Сокровища Гипербореи - стр. 32
Сбитой кучей, они все разом с ревом ринулись в мою сторону.
Мозг мой заработал как хронометр.
Резко переложив повод, я направил Наяду круто вправо, рассчитывая поймать противника на противоходе. Маневр блестяще удался – «красных» вынесло в сторону и боком от меня.
Я выхватив шашку из ножен, крутанул ею, приводя мышцы в тонус, и нанес разящий удар с оттяжкой: сверху вниз и на себя. Как же ненавистны были мне эти полковые «рубки» на эспадронах** и вот, поди же…
Едва успев кинуть тело на правое стремя, я уклонился от просвистевшей надо мной шашки слева, и снова коротким кистевым ударом от себя с выдохом полоснул по руке нападавшего.
– А-ах!
Наяда рванула вперед, оставляя за спиной жуткий оскал чернявого всадника.
Теперь уже я был в своей стихии. Все происходило в считанные мгновения и в абсолютной тишине. Лишь топот коней да бряцание оружия были последними звуками в этом мире для тех, кто его покидал. Умирали тоже в каком-то истовом молчании, стиснув зубы.
Наяда всхрапнула и прянула в сторону. И снова лязгнули шашки.
А прямо передо мной, встав на стременах, изготовился к повторному удару бородатый мужичок в лихо задвинутой на затылок папахе. Я едва успел вскинуть маузер.
-–
Историческая справка
*Шенкель – часть ноги всадника (от колена до щиколотки), обращённая к коню и помогающая управлять им. Дать шенкеля – сильно нажать шенкелями. (Толковый словарь Ожегова).
**Эспадрон – тупая сабля или палаш, специально приготовляемая для обучения фехтования.
Выстрел! Еще один.
Сверкнув на солнце, сабля выпала из рук бородача, он схватился руками за грудь, широко распахнув глаза в предсмертной агонии. А Наяда, почуяв свободный повод, галопом вдруг понесла меня из общей сутолоки в поле.
Не мешкая, я перехватил поводья, и круто повернул назад. Грудь работала как кузнечные меха. Студеный воздух жег уши, но не успевал остужать распаленный организм.

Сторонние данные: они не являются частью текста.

Lemma group_entities (text : str) (ty : string) (conf : Q) (ctx : string)
  (pats : list re) (e : Entity) :
  Forall phrase_pattern pats ->
  incl pats (birthday_patterns ++ deadline_patterns ++ project_patterns) ->
  In e (flat_map (fun pattern =>
                    map (entity_of_group text ty conf ctx) (finditer pattern text))
                 pats) ->
  group_entity text e.
Proof.
  intros Hall Hincl H. apply in_flat_map in H. destruct H as [pattern [Hp H]].
  apply in_map_iff in H. destruct H as [m [<- Hm]].
  rewrite Forall_forall in Hall.
  destruct (phrase_match_group text pattern m (Hall _ Hp) Hm)
    as [a [b [Hg [H1 [H2 [H3 [H4 H5]]]]]]].
  exists pattern, m, a, b. cbn [entity_of_group ent_start ent_end ent_name].
  unfold group. rewrite Hg. repeat split; auto.
Qed.

Lemma group_entity_name_differs (text : str) (e : Entity) :
  group_entity text e -> ent_name e <> slice text (ent_start e) (ent_end e).
Proof.
  intros [pattern [m [a [b [_ [_ [_ [_ [_ [Hn [H1 [H2 [H3 [H4 H5]]]]]]]]]]]]]] Heq.
  apply (f_equal (@List.length N)) in Heq.
  rewrite Hn in Heq.
  rewrite !ReFacts.slice_length in Heq; lia.
Qed.

Lemma whole_match_entities (text : str) (e : Entity) :
  In e (regex_entities text ++ keyword_entities text) ->
  ent_name e = slice text (ent_start e) (ent_end e).
Proof.
  intros H. apply in_app_or in H. destruct H as [H | H].
  - unfold regex_entities in H. apply in_flat_map in H. destruct H as [tp [_ H]].
    apply in_flat_map in H. destruct H as [pattern [_ H]].
    apply in_map_iff in H. destruct H as [m [<- _]]. reflexivity.
  - unfold keyword_entities in H. apply in_flat_map in H. destruct H as [tk [_ H]].
    apply in_flat_map in H. destruct H as [keyword [_ H]].
    destruct (contains keyword (lower text)); [|contradiction].
    apply in_map_iff in H. destruct H as [m [<- _]]. reflexivity.
Qed.

End SpanFacts.

(** C10. For every text, an entity of the regular-expression and keyword
    passes has the matched text as its name: [name = text[start:end]]. An
    entity of the special-purpose extractors (birthday and anniversary
    persons, deadline dates, phrase-matched projects) has group 1 of the
    phrase as its name while [start] and [end] delimit the whole phrase;
    the group is a strict part of the phrase, so [name] is not
    [text[start:end]]. *)
Theorem special_entities_name_is_group (text : str) :
  (forall e,
     In e (EntityRecognizer.regex_entities text ++ EntityRecognizer.keyword_entities text) ->
     ent_name e = slice text (ent_start e) (ent_end e))
  /\ (forall e,
        In e (EntityRecognizer._extract_special_dates text
              ++ EntityRecognizer._extract_projects text) ->
        group_entity text e
        /\ ent_name e <> slice text (ent_start e) (ent_end e)).
Proof.
  split; [apply SpanFacts.whole_match_entities|].
  intros e H.
  assert (Hg : group_entity text e).
  { apply in_app_or in H. destruct H as [H | H].
    - unfold EntityRecognizer._extract_special_dates in H.
      apply in_app_or in H. destruct H as [H | H].
      + eapply SpanFacts.group_entities;
          [apply SpanFacts.birthday_patterns_phrases | | exact H].
        apply incl_appl, incl_refl.
      + eapply SpanFacts.group_entities;
          [apply SpanFacts.deadline_patterns_phrases | | exact H].
        apply incl_appr, incl_appl, incl_refl.
    - eapply SpanFacts.group_entities;
        [apply SpanFacts.project_patterns_phrases | | exact H].
      apply incl_appr, incl_appr, incl_refl. }
  split; [exact Hg | now apply SpanFacts.group_entity_name_differs].
Qed.

(** ** The scenario of the specification *)



(** ** Relationships written by the orchestrator *)

Module RelationshipFacts.
Import EntityRecognizer.

(** The recogniser never sets the ["id"] key. *)
Lemma candidates_no_id (text : str) (e : Entity) :
  In e (candidates text) -> ent_id e = None.
Proof.
  unfold candidates, regex_entities, keyword_entities, _extract_special_dates,
    _extract_projects.
  rewrite !in_app_iff, !in_flat_map.
  intros [[tp [_ H]] | [[tk [_ H]] | [[[p [_ H]] | [p [_ H]]] | [p [_ H]]]]].
  - apply in_flat_map in H. destruct H as [pattern [_ H]].
    apply in_map_iff in H. destruct H as [m [<- _]]. reflexivity.
  - apply in_flat_map in H. destruct H as [keyword [_ H]].
    destruct (contains keyword (lower text)); [|contradiction].
    apply in_map_iff in H. destruct H as [m [<- _]]. reflexivity.
  - apply in_map_iff in H. destruct H as [m [<- _]]. reflexivity.
  - apply in_map_iff in H. destruct H as [m [<- _]]. reflexivity.
  - apply in_map_iff in H. destruct H as [m [<- _]]. reflexivity.
Qed.

Lemma extract_entities_no_id (text : str) (e : Entity) :
  In e (extract_entities text) -> get_id e = EmptyString.
Proof.
  intros H. apply RecognizerFacts.deduplicate_In in H.
  apply RecognizerFacts.unique_from_incl in H.
  unfold get_id. now rewrite (candidates_no_id text e H).
Qed.

Section WithEnvironment.

Variable J : Json.
Variable env : Oracle.
(** A serialized configuration without a percent sign is written as it
    is, to [custodian_REGION.yml], when the values of the configuration
    are strings. *)
Theorem write_custodian_configs_plain (config : OutputConfig)
    (environ : list (string * string)) (yaml_dump : value -> string)
    (res queue_url : value) (region_name : string) :
  getitem (mailer_config config) "queue_url" = Ok queue_url ->
  forallb is_str (substituted config queue_url) = true ->
  str_has_char "%" (yaml_dump res) = false ->
  _write_custodian_configs config environ yaml_dump res region_name
  = Ok ("custodian_" +:+ region_name +:+ ".yml", yaml_dump res).
Proof.
  intros Hq Hstr Hdump. unfold _write_custodian_configs.
  rewrite Hq. cbn [mbind result_bind].
  rewrite (replace_all_absent "%"%char); [reflexivity | exact Hdump |].
  unfold substituted in Hstr. cbn [forallb] in Hstr.
  repeat (apply andb_true_iff in Hstr as [? Hstr]).
  apply Forall_app. split; [|apply env_replacements_ok].
  unfold config_replacements. repeat constructor; assumption.
Qed.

Сердце билось в жуткой аритмии, а шашка дымилась темной кровью на декабрьском ветру. Наяда, верно переняв мое состояние, порывалась перейти с рыси на галоп, я едва осаживал ее. Их осталось двое.
Они неслись на меня, с остервенением крутя над головой сабли. Их атака была бы обречена на успех, замешкайся я еще на мгновение – в кавалерийской атаке быстрота и натиск есть определяющие качества.
Я пришпорил кобылу, и дробный топот понесся по промерзшей степи.
– Давай, Наяда!!!
Первого я снял удачным выстрелом почти в упор. Наши кони едва разминулись в бешеной скачке, но слева меня обдало ветром. Я едва успел дернуться в сторону, как плечо обожгло касательным ударом. По немеющей руке потекли горячие ручейки, от резкой пульсирующей боли помутнело в глазах.
Достал, гад! Оставшийся один на один со мной кавалерист, в папахе с широкой алой лентой, направлялся ко мне, описывая полукруг. Чувствовался в нем лихой наездник.
Трезво оценив свои шансы, я отбросил шашку и перехватил маузер. Третьим выстрелом я выбил «комиссара» из седла. Но мои силы заметно таяли, в голове царила звенящая пустота.
Я направил Наяду к дороге на Великий Бурлук, хотя сил пришпоривать ее уже не осталось. Кобыла, чувствуя опавшими боками мои слабеющие шенкеля, пыталась перейти на рысь, но я пресекал ее своеволие, опять и опять пуская ее в галоп. Наконец, перед моим затуманенным взором замелькали деревья разбитой артиллерийским огнем рощицы, а впереди показались белые стены усадьбы княгини Задонской.